**Problem requirements:** From the entries that follow, reproduce exactly and only the lines from the line with "cbn [negb orb Z.eqb Exec.command_type_of_byte Exec.g_initialized" to the line with "- intros b1 b2 b3. reflexivity.", endpoints included.

**Provided entries:**
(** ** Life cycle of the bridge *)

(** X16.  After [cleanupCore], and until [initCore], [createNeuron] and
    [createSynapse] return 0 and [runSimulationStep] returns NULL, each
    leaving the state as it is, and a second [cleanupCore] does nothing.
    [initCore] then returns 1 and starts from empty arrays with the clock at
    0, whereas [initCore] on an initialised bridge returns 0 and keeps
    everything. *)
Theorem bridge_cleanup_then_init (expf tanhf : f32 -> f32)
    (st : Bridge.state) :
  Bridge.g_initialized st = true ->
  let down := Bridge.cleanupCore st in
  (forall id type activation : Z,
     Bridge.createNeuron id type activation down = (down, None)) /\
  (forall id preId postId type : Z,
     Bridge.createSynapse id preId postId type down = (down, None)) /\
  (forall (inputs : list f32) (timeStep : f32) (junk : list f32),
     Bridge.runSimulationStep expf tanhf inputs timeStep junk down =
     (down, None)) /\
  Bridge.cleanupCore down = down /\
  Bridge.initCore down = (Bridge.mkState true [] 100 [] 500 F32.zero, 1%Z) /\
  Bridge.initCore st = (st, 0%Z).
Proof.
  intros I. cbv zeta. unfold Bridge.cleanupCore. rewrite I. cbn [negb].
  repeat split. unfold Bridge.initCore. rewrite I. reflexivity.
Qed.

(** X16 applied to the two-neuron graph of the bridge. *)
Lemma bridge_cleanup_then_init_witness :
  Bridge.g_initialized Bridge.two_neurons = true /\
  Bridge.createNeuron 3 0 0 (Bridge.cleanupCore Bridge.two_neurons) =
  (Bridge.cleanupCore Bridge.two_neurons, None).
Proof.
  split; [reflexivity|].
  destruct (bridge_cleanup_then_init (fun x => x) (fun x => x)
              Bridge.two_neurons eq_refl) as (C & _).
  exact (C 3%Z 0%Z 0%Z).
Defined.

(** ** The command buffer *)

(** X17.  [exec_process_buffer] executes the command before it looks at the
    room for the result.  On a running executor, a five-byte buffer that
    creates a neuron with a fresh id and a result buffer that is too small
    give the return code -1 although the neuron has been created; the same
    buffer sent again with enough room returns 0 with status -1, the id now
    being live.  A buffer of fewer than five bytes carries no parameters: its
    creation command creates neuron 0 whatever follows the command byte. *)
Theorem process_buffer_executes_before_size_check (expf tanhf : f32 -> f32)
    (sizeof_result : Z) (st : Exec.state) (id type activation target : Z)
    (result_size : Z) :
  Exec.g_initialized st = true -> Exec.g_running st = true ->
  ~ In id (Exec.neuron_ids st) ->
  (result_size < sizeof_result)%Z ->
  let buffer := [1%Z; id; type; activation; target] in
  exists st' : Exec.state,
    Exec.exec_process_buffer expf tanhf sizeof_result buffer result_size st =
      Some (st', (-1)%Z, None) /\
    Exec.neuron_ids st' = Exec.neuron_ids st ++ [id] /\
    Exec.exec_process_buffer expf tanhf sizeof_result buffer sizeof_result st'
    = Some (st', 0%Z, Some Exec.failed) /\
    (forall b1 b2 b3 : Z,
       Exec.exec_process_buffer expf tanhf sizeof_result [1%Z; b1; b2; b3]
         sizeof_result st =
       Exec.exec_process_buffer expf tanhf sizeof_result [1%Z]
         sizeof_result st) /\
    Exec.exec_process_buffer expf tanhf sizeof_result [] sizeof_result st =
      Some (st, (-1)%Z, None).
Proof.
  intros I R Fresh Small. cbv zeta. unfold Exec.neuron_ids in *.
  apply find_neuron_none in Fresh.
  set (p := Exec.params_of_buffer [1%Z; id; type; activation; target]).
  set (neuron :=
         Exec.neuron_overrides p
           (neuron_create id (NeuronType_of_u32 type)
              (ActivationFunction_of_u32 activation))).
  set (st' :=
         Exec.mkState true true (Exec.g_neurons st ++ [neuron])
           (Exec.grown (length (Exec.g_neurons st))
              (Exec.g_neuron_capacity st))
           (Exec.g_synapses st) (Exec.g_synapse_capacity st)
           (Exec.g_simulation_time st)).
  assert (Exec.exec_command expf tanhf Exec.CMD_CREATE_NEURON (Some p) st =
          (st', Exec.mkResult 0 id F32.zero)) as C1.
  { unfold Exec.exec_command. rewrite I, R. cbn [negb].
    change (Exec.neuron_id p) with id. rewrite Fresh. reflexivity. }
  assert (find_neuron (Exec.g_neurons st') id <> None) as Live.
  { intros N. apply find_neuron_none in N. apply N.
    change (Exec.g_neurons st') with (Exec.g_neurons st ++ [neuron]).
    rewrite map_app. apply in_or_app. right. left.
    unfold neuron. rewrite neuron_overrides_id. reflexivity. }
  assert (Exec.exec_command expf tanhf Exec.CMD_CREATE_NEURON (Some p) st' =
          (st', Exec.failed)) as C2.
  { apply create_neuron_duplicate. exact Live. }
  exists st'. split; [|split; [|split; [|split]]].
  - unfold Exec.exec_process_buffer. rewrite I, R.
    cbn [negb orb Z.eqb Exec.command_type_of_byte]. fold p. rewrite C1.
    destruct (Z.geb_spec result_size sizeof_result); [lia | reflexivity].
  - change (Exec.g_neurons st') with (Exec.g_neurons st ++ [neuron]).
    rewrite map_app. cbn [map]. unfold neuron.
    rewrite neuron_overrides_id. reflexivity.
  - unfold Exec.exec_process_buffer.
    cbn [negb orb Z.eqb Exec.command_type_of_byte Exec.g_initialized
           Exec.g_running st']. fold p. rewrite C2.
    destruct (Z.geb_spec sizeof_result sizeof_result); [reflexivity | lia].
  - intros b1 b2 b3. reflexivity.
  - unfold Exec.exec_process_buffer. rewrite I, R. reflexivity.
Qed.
---
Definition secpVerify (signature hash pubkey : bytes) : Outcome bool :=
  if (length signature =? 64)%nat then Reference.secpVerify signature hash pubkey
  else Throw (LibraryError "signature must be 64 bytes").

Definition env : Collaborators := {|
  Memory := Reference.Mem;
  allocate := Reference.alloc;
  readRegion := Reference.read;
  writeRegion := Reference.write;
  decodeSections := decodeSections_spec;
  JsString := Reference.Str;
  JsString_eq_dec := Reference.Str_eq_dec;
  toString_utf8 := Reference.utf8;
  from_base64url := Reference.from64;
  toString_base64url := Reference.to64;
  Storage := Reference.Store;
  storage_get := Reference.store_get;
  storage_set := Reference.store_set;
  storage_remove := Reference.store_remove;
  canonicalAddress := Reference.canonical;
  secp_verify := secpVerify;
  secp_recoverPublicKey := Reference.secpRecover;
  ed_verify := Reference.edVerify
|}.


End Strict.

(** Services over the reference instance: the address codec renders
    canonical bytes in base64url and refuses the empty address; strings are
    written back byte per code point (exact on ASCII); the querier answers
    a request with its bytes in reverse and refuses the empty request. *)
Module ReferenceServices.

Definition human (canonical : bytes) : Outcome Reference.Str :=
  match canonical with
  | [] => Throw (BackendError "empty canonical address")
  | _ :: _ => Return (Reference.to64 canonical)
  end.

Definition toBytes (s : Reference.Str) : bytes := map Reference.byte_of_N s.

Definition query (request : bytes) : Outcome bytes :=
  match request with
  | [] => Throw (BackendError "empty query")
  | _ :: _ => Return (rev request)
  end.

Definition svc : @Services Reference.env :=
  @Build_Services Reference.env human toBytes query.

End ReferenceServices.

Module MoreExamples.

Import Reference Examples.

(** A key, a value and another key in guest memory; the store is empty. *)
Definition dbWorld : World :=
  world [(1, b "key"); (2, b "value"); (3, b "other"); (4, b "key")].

**Solution to this exercise:**
    cbn [negb orb Z.eqb Exec.command_type_of_byte Exec.g_initialized
           Exec.g_running st']. fold p. rewrite C2.
    destruct (Z.geb_spec sizeof_result sizeof_result); [reflexivity | lia].
  - intros b1 b2 b3. reflexivity.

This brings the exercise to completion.